Material provided
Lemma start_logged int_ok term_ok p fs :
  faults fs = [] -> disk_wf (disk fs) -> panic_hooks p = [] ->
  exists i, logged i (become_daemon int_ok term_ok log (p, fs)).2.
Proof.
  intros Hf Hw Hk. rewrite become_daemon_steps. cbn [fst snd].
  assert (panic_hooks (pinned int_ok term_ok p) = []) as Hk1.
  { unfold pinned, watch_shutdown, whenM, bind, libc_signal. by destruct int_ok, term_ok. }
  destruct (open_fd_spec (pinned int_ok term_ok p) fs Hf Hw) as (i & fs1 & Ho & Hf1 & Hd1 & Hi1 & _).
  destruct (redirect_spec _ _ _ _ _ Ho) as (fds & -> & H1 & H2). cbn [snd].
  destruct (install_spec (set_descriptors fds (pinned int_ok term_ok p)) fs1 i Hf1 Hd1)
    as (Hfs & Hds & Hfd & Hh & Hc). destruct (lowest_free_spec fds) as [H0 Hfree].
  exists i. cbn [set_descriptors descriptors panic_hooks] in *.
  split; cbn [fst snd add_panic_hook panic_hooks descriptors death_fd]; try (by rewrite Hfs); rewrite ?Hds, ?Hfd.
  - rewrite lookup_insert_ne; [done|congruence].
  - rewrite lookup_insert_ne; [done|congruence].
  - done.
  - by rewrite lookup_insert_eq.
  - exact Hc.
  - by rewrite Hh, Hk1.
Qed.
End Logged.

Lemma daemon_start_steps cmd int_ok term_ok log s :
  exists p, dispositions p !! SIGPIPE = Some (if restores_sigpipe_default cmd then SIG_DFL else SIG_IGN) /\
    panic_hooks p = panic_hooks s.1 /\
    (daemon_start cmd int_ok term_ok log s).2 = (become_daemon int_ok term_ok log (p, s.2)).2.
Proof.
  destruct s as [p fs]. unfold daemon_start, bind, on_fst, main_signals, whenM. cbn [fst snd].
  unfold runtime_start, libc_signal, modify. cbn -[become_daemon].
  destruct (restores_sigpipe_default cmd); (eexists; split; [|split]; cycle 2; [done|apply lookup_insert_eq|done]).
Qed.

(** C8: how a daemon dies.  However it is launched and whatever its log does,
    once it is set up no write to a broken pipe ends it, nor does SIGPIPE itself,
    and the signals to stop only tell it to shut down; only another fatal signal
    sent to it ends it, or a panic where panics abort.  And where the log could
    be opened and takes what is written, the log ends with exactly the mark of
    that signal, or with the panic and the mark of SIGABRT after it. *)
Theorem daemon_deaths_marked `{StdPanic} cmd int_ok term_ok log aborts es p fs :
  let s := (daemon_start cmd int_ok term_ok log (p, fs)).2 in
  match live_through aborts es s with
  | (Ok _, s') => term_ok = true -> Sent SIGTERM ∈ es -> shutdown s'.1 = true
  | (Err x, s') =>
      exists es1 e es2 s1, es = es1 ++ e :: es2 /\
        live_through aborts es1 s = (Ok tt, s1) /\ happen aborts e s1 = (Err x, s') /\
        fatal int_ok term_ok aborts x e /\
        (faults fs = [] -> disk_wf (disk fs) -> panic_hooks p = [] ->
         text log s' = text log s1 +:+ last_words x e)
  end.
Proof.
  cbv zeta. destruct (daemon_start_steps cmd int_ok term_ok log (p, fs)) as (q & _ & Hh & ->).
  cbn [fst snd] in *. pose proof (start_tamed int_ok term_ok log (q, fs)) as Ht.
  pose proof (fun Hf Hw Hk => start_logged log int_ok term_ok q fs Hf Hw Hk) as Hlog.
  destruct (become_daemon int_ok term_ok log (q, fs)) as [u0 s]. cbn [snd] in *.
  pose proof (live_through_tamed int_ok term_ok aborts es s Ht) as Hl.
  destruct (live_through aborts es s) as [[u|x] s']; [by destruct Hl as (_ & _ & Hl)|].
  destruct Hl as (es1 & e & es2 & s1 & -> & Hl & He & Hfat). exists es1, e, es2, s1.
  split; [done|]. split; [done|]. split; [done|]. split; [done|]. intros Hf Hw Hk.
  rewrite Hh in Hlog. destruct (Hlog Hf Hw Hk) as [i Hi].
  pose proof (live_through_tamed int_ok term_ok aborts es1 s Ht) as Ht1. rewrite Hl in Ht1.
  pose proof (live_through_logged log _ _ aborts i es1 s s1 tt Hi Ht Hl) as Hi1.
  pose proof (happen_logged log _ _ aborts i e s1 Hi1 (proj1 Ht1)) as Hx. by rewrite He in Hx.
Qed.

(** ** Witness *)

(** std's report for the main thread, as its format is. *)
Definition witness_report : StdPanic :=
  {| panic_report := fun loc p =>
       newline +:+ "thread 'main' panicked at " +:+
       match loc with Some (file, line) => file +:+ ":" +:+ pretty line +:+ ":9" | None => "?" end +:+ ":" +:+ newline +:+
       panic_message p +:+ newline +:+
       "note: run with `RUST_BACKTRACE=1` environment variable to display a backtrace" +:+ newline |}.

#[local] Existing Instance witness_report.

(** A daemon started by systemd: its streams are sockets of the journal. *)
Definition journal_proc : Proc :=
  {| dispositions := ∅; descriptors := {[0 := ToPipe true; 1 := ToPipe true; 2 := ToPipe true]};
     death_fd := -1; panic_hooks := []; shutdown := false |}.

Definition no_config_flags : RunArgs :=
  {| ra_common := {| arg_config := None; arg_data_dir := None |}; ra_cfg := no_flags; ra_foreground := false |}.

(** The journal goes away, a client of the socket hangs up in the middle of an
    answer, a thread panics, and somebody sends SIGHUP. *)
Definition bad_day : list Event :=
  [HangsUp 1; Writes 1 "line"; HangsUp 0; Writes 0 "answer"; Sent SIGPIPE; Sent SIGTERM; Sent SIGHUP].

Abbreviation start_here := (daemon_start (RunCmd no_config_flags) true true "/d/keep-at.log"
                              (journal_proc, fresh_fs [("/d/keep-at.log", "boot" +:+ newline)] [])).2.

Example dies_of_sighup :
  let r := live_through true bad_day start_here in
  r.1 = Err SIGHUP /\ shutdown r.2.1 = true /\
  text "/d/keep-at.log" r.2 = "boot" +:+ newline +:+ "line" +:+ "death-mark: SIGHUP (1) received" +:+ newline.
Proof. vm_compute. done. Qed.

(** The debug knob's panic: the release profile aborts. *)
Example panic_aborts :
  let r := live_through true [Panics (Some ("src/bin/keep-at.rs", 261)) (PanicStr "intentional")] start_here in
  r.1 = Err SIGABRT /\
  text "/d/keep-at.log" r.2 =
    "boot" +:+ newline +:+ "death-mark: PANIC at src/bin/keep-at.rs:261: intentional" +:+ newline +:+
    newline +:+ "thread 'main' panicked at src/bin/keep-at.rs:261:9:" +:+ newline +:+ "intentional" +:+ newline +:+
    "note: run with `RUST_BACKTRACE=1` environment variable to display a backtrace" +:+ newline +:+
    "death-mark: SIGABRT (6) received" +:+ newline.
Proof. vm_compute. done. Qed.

Task to complete
Within the material above, extract exactly the lines that start at the line containing "exists p, dispositions" and stop after the line containing "(Err x, s') =>", and only those.

Output below
  exists p, dispositions p !! SIGPIPE = Some (if restores_sigpipe_default cmd then SIG_DFL else SIG_IGN) /\
    panic_hooks p = panic_hooks s.1 /\
    (daemon_start cmd int_ok term_ok log s).2 = (become_daemon int_ok term_ok log (p, s.2)).2.
Proof.
  destruct s as [p fs]. unfold daemon_start, bind, on_fst, main_signals, whenM. cbn [fst snd].
  unfold runtime_start, libc_signal, modify. cbn -[become_daemon].
  destruct (restores_sigpipe_default cmd); (eexists; split; [|split]; cycle 2; [done|apply lookup_insert_eq|done]).
Qed.

(** C8: how a daemon dies.  However it is launched and whatever its log does,
    once it is set up no write to a broken pipe ends it, nor does SIGPIPE itself,
    and the signals to stop only tell it to shut down; only another fatal signal
    sent to it ends it, or a panic where panics abort.  And where the log could
    be opened and takes what is written, the log ends with exactly the mark of
    that signal, or with the panic and the mark of SIGABRT after it. *)
Theorem daemon_deaths_marked `{StdPanic} cmd int_ok term_ok log aborts es p fs :
  let s := (daemon_start cmd int_ok term_ok log (p, fs)).2 in
  match live_through aborts es s with
  | (Ok _, s') => term_ok = true -> Sent SIGTERM ∈ es -> shutdown s'.1 = true
  | (Err x, s') =>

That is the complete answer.